> [WORK REQUEST]
Using the records below, output the stretch that opens with the line containing "(* ===== verification/FsInode.v ===== *)" and closes with the line containing "Proof. intros Hb.", exactly and including both lines, with nothing more.

Saved data entries:

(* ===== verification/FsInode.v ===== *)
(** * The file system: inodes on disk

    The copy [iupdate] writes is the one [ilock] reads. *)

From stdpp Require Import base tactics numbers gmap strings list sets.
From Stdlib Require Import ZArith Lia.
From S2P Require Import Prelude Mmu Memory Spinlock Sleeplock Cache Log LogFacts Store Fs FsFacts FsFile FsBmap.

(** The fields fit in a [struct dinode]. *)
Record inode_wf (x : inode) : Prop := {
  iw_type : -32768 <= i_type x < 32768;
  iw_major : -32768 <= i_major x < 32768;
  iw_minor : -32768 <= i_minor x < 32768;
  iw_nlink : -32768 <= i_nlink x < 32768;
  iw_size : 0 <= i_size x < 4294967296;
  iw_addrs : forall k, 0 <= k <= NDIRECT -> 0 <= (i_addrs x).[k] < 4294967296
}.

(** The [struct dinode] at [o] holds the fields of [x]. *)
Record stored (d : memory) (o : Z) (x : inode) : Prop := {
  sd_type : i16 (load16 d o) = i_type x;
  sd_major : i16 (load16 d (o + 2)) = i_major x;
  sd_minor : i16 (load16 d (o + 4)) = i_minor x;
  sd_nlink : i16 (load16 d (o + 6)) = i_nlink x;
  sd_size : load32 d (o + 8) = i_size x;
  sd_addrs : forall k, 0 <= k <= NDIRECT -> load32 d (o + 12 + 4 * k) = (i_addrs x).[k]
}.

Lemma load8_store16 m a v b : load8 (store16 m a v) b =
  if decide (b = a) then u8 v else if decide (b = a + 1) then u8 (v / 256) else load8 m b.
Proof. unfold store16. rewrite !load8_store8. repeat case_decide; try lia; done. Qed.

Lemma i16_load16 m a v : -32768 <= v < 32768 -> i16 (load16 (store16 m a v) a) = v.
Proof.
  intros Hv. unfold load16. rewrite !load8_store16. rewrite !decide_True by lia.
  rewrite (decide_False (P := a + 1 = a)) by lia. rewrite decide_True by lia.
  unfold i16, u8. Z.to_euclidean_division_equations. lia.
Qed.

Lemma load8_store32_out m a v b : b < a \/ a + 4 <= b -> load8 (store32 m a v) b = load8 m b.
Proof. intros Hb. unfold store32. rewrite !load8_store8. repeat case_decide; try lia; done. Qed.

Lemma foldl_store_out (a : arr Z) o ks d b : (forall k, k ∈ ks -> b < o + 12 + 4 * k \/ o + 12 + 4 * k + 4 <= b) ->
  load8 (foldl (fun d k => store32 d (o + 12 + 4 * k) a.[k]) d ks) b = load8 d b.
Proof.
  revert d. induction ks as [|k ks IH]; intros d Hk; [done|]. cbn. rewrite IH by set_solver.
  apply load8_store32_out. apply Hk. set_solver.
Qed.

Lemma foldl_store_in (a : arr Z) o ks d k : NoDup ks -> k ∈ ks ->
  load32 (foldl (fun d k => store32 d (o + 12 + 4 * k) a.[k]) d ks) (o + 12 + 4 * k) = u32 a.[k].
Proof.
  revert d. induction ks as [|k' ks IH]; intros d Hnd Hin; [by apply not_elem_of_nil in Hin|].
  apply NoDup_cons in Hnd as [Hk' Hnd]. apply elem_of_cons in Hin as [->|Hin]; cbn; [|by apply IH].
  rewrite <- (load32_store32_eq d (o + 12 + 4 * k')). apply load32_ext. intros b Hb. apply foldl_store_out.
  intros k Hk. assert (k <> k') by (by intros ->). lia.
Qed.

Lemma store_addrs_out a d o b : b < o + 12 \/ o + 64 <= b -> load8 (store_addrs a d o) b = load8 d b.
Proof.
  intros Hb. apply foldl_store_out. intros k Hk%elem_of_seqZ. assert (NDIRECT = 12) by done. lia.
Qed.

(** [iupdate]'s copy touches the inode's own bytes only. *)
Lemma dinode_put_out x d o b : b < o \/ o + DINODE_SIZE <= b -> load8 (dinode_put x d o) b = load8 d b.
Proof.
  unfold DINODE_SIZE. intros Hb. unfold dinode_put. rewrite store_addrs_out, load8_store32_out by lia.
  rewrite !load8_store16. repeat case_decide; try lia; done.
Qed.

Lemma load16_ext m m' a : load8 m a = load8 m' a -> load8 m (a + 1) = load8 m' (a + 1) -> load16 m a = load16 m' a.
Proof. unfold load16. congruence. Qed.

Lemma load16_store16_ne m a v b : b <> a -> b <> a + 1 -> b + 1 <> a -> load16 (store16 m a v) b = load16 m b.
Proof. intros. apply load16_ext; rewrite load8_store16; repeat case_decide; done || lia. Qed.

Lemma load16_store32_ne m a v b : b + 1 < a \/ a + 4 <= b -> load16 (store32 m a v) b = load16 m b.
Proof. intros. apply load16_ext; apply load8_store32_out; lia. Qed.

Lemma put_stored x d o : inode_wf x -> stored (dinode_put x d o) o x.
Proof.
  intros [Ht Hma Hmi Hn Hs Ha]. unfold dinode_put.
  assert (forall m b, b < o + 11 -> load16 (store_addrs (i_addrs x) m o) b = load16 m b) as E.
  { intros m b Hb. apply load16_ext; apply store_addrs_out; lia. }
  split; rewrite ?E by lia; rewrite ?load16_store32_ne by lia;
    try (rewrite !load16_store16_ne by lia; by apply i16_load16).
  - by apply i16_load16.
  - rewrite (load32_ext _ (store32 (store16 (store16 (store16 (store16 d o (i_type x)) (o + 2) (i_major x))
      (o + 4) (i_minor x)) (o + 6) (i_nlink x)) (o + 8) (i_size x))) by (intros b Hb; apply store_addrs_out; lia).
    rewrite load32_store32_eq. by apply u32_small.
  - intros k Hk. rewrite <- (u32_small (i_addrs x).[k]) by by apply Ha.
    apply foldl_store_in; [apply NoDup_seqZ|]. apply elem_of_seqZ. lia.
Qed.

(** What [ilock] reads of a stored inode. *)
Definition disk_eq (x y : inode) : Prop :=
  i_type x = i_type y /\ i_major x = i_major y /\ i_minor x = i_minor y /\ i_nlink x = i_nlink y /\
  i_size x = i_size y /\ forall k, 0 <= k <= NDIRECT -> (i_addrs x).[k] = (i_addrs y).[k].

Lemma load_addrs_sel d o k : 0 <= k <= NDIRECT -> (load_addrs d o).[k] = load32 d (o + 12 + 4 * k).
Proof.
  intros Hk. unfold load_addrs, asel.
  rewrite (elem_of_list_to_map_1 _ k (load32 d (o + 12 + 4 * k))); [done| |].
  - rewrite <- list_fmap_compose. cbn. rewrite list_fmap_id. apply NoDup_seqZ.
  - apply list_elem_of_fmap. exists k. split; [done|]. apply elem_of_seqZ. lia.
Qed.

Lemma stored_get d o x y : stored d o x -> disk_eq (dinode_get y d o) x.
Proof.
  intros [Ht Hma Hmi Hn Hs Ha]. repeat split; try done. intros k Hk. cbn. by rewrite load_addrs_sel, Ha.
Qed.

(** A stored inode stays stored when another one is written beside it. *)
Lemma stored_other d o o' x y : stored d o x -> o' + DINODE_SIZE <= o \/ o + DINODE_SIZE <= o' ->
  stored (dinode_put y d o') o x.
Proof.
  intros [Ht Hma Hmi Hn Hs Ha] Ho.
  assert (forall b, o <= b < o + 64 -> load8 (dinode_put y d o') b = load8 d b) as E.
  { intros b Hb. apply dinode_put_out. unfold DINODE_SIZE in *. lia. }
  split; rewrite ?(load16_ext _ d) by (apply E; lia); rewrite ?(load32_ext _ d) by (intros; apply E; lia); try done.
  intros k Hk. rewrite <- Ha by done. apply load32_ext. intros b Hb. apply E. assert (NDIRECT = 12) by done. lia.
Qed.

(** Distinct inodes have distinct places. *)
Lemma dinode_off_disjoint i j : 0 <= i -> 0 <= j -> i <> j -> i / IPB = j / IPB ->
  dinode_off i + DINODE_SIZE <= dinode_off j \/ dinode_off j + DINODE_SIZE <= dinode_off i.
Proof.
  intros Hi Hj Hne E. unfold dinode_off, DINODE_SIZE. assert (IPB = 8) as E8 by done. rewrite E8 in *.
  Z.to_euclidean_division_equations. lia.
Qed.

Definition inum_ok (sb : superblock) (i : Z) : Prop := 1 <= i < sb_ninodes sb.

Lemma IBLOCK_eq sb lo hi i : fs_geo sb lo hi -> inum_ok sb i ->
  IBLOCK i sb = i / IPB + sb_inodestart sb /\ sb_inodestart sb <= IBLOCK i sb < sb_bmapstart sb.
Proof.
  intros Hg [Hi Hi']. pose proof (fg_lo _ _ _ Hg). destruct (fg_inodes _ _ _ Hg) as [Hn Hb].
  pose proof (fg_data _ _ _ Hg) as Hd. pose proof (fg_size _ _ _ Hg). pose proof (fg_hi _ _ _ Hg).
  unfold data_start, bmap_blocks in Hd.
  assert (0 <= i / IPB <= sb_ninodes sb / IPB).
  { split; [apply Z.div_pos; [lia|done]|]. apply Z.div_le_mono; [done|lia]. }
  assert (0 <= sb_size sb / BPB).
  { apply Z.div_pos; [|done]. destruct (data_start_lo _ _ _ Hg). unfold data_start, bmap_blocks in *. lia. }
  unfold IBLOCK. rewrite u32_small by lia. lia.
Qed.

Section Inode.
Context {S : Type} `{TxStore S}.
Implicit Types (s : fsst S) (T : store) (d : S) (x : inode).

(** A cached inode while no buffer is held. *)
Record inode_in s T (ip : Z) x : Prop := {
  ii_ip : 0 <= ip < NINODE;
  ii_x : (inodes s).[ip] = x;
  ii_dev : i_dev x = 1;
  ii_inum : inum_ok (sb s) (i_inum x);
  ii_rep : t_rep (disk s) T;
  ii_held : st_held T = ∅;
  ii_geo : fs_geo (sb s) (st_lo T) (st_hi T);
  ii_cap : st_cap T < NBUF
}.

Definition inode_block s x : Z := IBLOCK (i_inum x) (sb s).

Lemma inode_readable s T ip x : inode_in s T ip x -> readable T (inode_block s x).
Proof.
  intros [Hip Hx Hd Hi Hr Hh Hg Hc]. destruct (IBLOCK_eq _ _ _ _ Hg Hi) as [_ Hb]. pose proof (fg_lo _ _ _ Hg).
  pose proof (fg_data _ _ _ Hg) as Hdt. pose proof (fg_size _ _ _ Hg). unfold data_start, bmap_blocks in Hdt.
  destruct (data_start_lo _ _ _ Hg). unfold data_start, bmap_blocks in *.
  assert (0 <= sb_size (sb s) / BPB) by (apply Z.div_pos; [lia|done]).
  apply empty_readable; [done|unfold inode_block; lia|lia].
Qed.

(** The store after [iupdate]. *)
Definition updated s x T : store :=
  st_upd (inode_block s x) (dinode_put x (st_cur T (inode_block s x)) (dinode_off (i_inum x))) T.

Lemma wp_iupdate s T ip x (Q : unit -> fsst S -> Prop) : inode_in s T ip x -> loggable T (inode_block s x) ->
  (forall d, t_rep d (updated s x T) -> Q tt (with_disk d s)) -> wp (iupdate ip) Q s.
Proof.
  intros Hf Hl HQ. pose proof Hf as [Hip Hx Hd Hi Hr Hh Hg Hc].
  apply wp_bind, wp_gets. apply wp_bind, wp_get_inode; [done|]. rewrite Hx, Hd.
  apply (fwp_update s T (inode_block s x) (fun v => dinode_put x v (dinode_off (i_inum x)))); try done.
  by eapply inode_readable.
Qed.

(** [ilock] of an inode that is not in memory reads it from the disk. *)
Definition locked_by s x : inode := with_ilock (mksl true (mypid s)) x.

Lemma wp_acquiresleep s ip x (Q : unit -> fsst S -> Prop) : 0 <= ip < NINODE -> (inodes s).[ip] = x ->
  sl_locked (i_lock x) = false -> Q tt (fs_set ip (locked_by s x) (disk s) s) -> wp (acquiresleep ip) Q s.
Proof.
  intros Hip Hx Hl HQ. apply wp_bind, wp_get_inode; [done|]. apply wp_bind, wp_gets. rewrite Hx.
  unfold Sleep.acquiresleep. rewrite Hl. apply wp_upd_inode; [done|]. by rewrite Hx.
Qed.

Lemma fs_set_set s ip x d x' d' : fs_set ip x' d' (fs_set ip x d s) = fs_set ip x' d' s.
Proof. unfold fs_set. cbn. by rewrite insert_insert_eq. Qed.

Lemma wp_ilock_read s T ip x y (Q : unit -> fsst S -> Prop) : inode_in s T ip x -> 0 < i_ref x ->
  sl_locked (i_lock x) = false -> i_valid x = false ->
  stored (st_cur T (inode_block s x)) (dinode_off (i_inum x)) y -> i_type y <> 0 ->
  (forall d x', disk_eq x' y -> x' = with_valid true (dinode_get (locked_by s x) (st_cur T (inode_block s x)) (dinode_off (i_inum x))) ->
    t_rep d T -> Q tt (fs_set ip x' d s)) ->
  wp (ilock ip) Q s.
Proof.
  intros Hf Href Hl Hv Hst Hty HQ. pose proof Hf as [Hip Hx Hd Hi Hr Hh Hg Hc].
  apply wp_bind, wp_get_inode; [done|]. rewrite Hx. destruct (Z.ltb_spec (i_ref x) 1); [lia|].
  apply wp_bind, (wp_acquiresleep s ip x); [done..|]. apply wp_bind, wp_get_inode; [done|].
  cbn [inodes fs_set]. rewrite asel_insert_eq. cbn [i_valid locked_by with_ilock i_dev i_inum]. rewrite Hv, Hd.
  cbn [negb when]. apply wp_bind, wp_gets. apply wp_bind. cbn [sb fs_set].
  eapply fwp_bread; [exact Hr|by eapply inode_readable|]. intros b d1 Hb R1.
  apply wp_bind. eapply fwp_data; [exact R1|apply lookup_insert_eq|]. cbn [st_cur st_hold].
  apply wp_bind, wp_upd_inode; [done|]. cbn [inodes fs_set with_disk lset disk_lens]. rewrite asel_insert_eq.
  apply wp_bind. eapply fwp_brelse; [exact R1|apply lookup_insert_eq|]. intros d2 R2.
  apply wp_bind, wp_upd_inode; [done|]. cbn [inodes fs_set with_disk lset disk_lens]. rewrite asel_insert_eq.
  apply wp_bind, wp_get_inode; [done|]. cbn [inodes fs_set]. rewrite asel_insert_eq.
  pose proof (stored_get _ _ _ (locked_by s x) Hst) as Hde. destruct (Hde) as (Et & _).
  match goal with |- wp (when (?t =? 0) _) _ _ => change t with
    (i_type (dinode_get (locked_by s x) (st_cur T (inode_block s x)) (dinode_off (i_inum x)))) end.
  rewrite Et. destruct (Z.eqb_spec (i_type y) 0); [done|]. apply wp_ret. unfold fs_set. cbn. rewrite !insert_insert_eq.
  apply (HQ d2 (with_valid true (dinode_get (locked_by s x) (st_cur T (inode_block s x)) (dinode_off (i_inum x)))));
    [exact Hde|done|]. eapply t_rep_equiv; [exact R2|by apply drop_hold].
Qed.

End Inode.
--
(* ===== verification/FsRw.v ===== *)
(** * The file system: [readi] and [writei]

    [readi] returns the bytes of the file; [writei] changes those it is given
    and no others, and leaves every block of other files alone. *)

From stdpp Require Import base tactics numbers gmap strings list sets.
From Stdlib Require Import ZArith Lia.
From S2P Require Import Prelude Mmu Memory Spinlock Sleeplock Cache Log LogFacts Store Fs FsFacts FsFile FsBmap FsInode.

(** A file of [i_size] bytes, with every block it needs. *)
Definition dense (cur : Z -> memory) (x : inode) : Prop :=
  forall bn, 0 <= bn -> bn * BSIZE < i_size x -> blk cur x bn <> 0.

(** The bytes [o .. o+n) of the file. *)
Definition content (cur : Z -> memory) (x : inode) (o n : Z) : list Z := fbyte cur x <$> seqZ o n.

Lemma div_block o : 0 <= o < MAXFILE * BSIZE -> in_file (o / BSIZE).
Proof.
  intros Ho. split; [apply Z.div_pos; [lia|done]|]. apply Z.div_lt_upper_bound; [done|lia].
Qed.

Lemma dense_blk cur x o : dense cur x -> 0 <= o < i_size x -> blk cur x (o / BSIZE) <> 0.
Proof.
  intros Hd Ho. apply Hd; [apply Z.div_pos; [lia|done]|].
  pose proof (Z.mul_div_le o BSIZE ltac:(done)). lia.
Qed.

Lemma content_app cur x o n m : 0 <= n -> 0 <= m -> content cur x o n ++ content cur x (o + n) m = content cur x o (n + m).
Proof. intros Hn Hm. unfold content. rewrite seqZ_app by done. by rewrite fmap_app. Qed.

> [TASK ANSWER]
(* ===== verification/FsInode.v ===== *)
(** * The file system: inodes on disk

    The copy [iupdate] writes is the one [ilock] reads. *)

From stdpp Require Import base tactics numbers gmap strings list sets.
From Stdlib Require Import ZArith Lia.
From S2P Require Import Prelude Mmu Memory Spinlock Sleeplock Cache Log LogFacts Store Fs FsFacts FsFile FsBmap.

(** The fields fit in a [struct dinode]. *)
Record inode_wf (x : inode) : Prop := {
  iw_type : -32768 <= i_type x < 32768;
  iw_major : -32768 <= i_major x < 32768;
  iw_minor : -32768 <= i_minor x < 32768;
  iw_nlink : -32768 <= i_nlink x < 32768;
  iw_size : 0 <= i_size x < 4294967296;
  iw_addrs : forall k, 0 <= k <= NDIRECT -> 0 <= (i_addrs x).[k] < 4294967296
}.

(** The [struct dinode] at [o] holds the fields of [x]. *)
Record stored (d : memory) (o : Z) (x : inode) : Prop := {
  sd_type : i16 (load16 d o) = i_type x;
  sd_major : i16 (load16 d (o + 2)) = i_major x;
  sd_minor : i16 (load16 d (o + 4)) = i_minor x;
  sd_nlink : i16 (load16 d (o + 6)) = i_nlink x;
  sd_size : load32 d (o + 8) = i_size x;
  sd_addrs : forall k, 0 <= k <= NDIRECT -> load32 d (o + 12 + 4 * k) = (i_addrs x).[k]
}.

Lemma load8_store16 m a v b : load8 (store16 m a v) b =
  if decide (b = a) then u8 v else if decide (b = a + 1) then u8 (v / 256) else load8 m b.
Proof. unfold store16. rewrite !load8_store8. repeat case_decide; try lia; done. Qed.

Lemma i16_load16 m a v : -32768 <= v < 32768 -> i16 (load16 (store16 m a v) a) = v.
Proof.
  intros Hv. unfold load16. rewrite !load8_store16. rewrite !decide_True by lia.
  rewrite (decide_False (P := a + 1 = a)) by lia. rewrite decide_True by lia.
  unfold i16, u8. Z.to_euclidean_division_equations. lia.
Qed.

Lemma load8_store32_out m a v b : b < a \/ a + 4 <= b -> load8 (store32 m a v) b = load8 m b.
Proof. intros Hb. unfold store32. rewrite !load8_store8. repeat case_decide; try lia; done. Qed.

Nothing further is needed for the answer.